- [Entries supplied]:

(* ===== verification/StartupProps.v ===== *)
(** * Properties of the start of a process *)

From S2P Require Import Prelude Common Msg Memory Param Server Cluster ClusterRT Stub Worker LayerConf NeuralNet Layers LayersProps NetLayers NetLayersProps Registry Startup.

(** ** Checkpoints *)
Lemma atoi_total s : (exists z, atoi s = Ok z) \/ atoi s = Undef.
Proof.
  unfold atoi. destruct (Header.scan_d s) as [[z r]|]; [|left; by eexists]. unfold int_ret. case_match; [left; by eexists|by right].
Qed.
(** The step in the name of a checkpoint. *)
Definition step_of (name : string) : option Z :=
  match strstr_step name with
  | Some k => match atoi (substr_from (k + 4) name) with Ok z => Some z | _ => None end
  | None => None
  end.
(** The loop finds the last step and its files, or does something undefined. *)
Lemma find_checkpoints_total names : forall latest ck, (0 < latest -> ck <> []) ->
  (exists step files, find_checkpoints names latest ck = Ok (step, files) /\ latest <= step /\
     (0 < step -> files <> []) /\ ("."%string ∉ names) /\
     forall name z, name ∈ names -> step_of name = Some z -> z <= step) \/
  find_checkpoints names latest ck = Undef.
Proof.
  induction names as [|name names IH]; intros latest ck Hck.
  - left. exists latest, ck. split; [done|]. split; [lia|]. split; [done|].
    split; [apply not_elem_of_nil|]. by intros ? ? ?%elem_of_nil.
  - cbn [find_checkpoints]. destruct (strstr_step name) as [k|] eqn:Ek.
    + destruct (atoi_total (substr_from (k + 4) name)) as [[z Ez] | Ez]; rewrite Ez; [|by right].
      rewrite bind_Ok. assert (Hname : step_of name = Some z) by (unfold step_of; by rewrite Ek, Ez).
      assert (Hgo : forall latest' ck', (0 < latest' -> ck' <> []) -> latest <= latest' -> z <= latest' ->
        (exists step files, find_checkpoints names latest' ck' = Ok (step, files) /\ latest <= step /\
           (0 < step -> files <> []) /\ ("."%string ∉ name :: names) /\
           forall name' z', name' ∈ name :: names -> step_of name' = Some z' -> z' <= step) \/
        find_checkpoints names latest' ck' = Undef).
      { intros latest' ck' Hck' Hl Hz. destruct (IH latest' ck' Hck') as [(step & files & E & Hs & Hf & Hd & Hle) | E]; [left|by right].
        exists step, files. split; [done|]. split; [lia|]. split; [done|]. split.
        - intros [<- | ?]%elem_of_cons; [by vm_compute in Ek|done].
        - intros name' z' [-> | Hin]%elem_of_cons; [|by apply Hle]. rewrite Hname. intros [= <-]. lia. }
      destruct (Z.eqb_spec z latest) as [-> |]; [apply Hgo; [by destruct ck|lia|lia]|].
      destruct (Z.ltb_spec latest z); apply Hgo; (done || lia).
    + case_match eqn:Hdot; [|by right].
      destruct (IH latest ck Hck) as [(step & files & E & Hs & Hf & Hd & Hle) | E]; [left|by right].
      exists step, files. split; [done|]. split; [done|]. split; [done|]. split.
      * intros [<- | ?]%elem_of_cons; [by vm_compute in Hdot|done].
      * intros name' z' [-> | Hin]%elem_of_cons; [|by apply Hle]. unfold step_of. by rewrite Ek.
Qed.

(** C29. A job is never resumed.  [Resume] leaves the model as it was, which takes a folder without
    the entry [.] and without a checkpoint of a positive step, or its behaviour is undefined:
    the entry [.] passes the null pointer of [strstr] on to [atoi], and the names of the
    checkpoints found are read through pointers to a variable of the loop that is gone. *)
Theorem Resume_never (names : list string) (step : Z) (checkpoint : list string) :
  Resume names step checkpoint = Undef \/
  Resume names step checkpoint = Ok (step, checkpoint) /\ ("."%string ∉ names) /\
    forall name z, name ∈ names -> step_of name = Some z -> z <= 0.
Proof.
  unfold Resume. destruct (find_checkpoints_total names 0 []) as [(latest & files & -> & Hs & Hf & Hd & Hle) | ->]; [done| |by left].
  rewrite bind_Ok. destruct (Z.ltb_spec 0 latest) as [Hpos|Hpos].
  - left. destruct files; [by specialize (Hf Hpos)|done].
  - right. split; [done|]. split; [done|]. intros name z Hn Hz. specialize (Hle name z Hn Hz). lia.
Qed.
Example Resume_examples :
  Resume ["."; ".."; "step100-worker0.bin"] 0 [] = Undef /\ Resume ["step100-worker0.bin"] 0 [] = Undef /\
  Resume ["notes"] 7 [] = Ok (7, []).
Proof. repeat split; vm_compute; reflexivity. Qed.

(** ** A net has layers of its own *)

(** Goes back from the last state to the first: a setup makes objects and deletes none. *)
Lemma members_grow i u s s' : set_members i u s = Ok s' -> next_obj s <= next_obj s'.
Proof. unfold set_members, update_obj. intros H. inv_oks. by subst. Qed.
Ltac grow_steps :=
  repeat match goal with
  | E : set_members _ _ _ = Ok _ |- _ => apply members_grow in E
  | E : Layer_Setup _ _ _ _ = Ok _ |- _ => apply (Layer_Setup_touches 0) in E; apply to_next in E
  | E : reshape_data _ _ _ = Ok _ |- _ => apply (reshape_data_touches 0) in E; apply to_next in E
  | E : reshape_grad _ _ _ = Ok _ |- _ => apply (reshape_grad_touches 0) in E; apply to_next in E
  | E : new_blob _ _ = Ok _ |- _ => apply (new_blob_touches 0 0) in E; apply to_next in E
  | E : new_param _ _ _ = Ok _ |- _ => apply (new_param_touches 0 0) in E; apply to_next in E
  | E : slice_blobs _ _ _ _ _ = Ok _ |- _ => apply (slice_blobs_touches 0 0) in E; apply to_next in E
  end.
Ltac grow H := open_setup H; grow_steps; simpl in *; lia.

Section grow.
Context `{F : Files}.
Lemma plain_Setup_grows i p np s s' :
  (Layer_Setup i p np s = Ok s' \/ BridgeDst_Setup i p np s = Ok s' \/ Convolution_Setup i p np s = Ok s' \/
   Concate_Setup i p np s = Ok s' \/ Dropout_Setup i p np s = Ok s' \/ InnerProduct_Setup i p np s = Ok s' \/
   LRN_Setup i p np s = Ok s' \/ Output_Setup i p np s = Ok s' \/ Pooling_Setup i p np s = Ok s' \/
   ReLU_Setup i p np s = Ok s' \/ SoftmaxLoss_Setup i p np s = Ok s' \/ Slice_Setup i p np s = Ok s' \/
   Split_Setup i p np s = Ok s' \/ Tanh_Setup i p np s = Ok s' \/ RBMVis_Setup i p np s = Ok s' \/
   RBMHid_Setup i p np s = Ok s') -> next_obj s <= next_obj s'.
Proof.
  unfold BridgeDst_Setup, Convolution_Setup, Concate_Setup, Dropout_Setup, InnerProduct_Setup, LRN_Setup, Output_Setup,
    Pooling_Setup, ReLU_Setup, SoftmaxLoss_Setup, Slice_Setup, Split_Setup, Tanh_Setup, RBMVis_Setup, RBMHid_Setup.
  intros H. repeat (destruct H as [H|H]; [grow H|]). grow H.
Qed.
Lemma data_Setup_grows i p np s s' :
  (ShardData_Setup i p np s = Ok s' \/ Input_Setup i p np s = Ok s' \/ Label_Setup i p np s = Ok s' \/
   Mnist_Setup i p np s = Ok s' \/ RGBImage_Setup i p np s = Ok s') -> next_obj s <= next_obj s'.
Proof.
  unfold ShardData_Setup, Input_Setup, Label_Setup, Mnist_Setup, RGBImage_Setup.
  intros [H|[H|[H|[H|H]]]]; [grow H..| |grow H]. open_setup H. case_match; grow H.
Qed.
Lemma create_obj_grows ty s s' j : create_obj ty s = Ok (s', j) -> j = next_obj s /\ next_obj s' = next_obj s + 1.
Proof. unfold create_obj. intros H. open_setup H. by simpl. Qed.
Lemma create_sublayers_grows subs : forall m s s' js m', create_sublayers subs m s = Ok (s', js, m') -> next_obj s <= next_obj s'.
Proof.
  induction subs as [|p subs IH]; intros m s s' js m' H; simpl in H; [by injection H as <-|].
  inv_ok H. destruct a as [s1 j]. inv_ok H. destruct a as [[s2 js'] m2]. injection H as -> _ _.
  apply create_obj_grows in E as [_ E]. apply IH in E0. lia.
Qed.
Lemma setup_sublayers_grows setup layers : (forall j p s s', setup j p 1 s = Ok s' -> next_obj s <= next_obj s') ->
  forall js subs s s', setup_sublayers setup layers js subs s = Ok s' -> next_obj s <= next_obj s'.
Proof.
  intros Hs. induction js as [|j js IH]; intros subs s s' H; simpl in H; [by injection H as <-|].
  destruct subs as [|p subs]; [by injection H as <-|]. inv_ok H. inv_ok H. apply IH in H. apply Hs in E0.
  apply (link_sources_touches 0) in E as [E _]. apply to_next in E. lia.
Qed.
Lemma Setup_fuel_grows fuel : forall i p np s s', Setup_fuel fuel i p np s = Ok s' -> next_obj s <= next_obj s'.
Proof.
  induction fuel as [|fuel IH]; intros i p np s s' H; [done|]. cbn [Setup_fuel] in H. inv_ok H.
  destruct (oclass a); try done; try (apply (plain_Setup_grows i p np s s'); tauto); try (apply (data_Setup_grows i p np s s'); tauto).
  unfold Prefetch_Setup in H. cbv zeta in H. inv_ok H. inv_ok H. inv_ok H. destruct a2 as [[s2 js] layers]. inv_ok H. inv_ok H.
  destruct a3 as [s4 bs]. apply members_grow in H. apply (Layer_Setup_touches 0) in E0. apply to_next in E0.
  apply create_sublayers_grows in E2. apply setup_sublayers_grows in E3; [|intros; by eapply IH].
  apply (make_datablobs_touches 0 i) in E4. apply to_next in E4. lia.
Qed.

- [What the exercise asks]: Repeat exactly, please, each line from the beginning of the data through the line with "induction names as" in it, and only those lines.

- [Reply]:
(* ===== verification/StartupProps.v ===== *)
(** * Properties of the start of a process *)

From S2P Require Import Prelude Common Msg Memory Param Server Cluster ClusterRT Stub Worker LayerConf NeuralNet Layers LayersProps NetLayers NetLayersProps Registry Startup.

(** ** Checkpoints *)
Lemma atoi_total s : (exists z, atoi s = Ok z) \/ atoi s = Undef.
Proof.
  unfold atoi. destruct (Header.scan_d s) as [[z r]|]; [|left; by eexists]. unfold int_ret. case_match; [left; by eexists|by right].
Qed.
(** The step in the name of a checkpoint. *)
Definition step_of (name : string) : option Z :=
  match strstr_step name with
  | Some k => match atoi (substr_from (k + 4) name) with Ok z => Some z | _ => None end
  | None => None
  end.
(** The loop finds the last step and its files, or does something undefined. *)
Lemma find_checkpoints_total names : forall latest ck, (0 < latest -> ck <> []) ->
  (exists step files, find_checkpoints names latest ck = Ok (step, files) /\ latest <= step /\
     (0 < step -> files <> []) /\ ("."%string ∉ names) /\
     forall name z, name ∈ names -> step_of name = Some z -> z <= step) \/
  find_checkpoints names latest ck = Undef.
Proof.
  induction names as [|name names IH]; intros latest ck Hck.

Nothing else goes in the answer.